Saving Myself

I do battle depression but I can proudly admit that I have won the battle a few times and other times it hasnt been a fair fight. People dont understand depression so they think its all about the "poor me" and of course the close minded just want to tell you " go kill yourself and get it over with" and because of those people I secretly battle depression. No one knows my bad days, no one knows when I am close to feeling the end, no one knows. I do not do it for attention, I sometimes feel life is just too hard to deal with.
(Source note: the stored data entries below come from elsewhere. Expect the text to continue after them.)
Lemma own_part f live spare rest h : own f live spare rest h <-> part_ok (mkPart f live spare) /\ holds (part_cells (mkPart f live spare) ++ rest) h.
Proof. unfold own, part_ok, part_cells. simpl. tauto. Qed.

(** A call on one field sees that field, and leaves the others alone. *)
Lemma on_one k w a :
  agrees w a -> exists_field k a ->
  exists f live spare rest, w_fields w !! k = Some f /\ a_fields a !! k = Some (pf_arena f, live.*2) /\
    own f live spare (map_to_list (a_mine a) ++ rest) (w_heap w) /\
    (forall f' live' spare' given mine' kept h',
       own f' live' spare' (given ++ map_to_list mine' ++ kept ++ rest) h' -> pf_arena f' = pf_arena f -> on_arena kept ->
       agrees (mkWorld (<[k := f']> (w_fields w)) h') (mkAccount (<[k := (pf_arena f, live'.*2)]> (a_fields a)) (give given mine'))) /\
    (forall kept h', holds (kept ++ map_to_list (a_mine a) ++ rest) h' -> on_arena kept ->
       agrees (mkWorld (list_delete k (w_fields w)) h') (mkAccount (list_delete k (a_fields a)) (a_mine a))).
Proof.
  intros (parts & kept & Ef & Ea & Hok & Hk & HH) Hlt. unfold exists_field in Hlt. rewrite Ea, length_fmap in Hlt.
  destruct (lookup_lt_is_Some_2 _ _ Hlt) as [[f live spare] Hd].
  exists f, live, spare, ((<[k := no_part]> parts ≫= part_cells) ++ kept). rewrite Ef, Ea, !list_lookup_fmap, Hd.
  split; [done|]. split; [done|]. rewrite (parts_at _ _ _ Hd) in HH.
  assert (Hp : part_ok (mkPart f live spare)) by (rewrite Forall_lookup in Hok; by eapply Hok).
  split; [|split].
  - apply own_part. split; [done|]. eapply holds_any; [|exact HH]. solve_Permutation.
  - intros f' live' spare' given mine' kept' h' HO A Hk'. apply own_part in HO as [Hp' HH'].
    exists (<[k := mkPart f' live' spare']> parts), (kept' ++ kept). simpl. rewrite !list_fmap_insert. split; [done|].
    split; [unfold part_known at 2; simpl; by rewrite A|]. split; [by apply Forall_insert|]. split; [by apply Forall_app|].
    rewrite (parts_insert _ _ _ _ Hd). rewrite (give_perm given mine' (part_cells (mkPart f' live' spare') ++ kept' ++ (<[k := no_part]> parts ≫= part_cells) ++ kept) h')
      by (eapply holds_any; [|exact HH']; solve_Permutation).
    eapply holds_any; [|exact HH']. solve_Permutation.
  - intros kept' h' HH' Hk'. exists (list_delete k parts), (kept' ++ kept). simpl. change (list_delete ?i ?l) with (delete i l).
    rewrite !list_fmap_delete. split; [done|]. split; [done|]. split; [by apply Forall_delete|]. split; [by apply Forall_app|].
    change (delete k parts) with (list_delete k parts). rewrite (parts_delete _ _ _ Hd). eapply holds_any; [|exact HH']. solve_Permutation.
Qed.

(** A call on two fields. *)
Lemma on_two k j w a :
  agrees w a -> exists_field k a -> exists_field j a -> k <> j ->
  exists f live spare g glive gspare rest, w_fields w !! k = Some f /\ w_fields w !! j = Some g /\
    a_fields a !! k = Some (pf_arena f, live.*2) /\ a_fields a !! j = Some (pf_arena g, glive.*2) /\
    both f live spare g glive gspare (map_to_list (a_mine a) ++ rest) (w_heap w) /\
    (forall f' live' spare' g' glive' gspare' kept h',
       both f' live' spare' g' glive' gspare' (kept ++ map_to_list (a_mine a) ++ rest) h' ->
       pf_arena f' = pf_arena f -> pf_arena g' = pf_arena g -> on_arena kept ->
       agrees (mkWorld (<[k := f']> (<[j := g']> (w_fields w))) h')
         (mkAccount (<[k := (pf_arena f, live'.*2)]> (<[j := (pf_arena g, glive'.*2)]> (a_fields a))) (a_mine a))).
Proof.
  intros (parts & kept & Ef & Ea & Hok & Hk & HH) Hlt Hltj Hkj. unfold exists_field in Hlt, Hltj. rewrite Ea, length_fmap in Hlt, Hltj.
  destruct (lookup_lt_is_Some_2 _ _ Hlt) as [[f live spare] Hd]. destruct (lookup_lt_is_Some_2 _ _ Hltj) as [[g glive gspare] He].
  exists f, live, spare, g, glive, gspare, ((<[j := no_part]> (<[k := no_part]> parts) ≫= part_cells) ++ kept).
  rewrite Ef, Ea, !list_lookup_fmap, Hd, He. do 4 (split; [done|]).
  rewrite (parts_at _ _ _ Hd), (parts_at j (<[k:=no_part]> parts) _ ltac:(by rewrite list_lookup_insert_ne)) in HH.
  rewrite Forall_lookup in Hok. pose proof (Hok _ _ Hd) as [Hp1 Hp2]. pose proof (Hok _ _ He) as [Hp3 Hp4]. simpl in *. split.
  - split; [|done]. split; [done|]. split; [done|]. unfold part_cells in HH at 1 2. simpl in HH. eapply holds_any; [|exact HH]. solve_Permutation.
  - intros f' live' spare' g' glive' gspare' kept' h' ((HR & HC & HH') & HRg & HCg) A1 A2 Hk'.
    exists (<[k := mkPart f' live' spare']> (<[j := mkPart g' glive' gspare']> parts)), (kept' ++ kept). simpl. rewrite !list_fmap_insert.
    split; [done|]. split; [unfold part_known at 2 3; simpl; by rewrite A1, A2|].
    split; [apply Forall_insert; [apply Forall_insert; [by apply Forall_lookup|done]|done]|]. split; [by apply Forall_app|].
    rewrite (parts_insert k (<[j:=mkPart g' glive' gspare']> parts) _ _ ltac:(by rewrite list_lookup_insert_ne)).
    rewrite list_insert_insert_ne by done. rewrite (parts_insert j (<[k:=no_part]> parts) _ _ ltac:(by rewrite list_lookup_insert_ne)).
    unfold part_cells at 1 2. simpl. eapply holds_any; [|exact HH']. solve_Permutation.
Qed.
Then I look at my son and decide that he is not better off without me and I would never be forgiven for making a drastic decision. SO I stick it out and try to make myself happy, sometimes I cry and other times I just sleep, mostly I am just angry..angry at myself for feeling this way and angry at life for the way it is going. I make changes and try to better myself but its a slow learning process and takes time.
bannd bannd
36-40, F
1 Response May 6, 2012

thats the way to go man, i fight it everyday and am sick of those people who say just get over it. they have never felt those days where you feel just run down over nothing, nothing explains how i feel those days. i just try to take it one day at a time and try to find a new way to fight it and discover what it is that is bringing those thoughts on. and like you i have neices and nephews that i look to and fight for them so that they can see their uncle at least one more day. Fight on my man, you have a good cause too.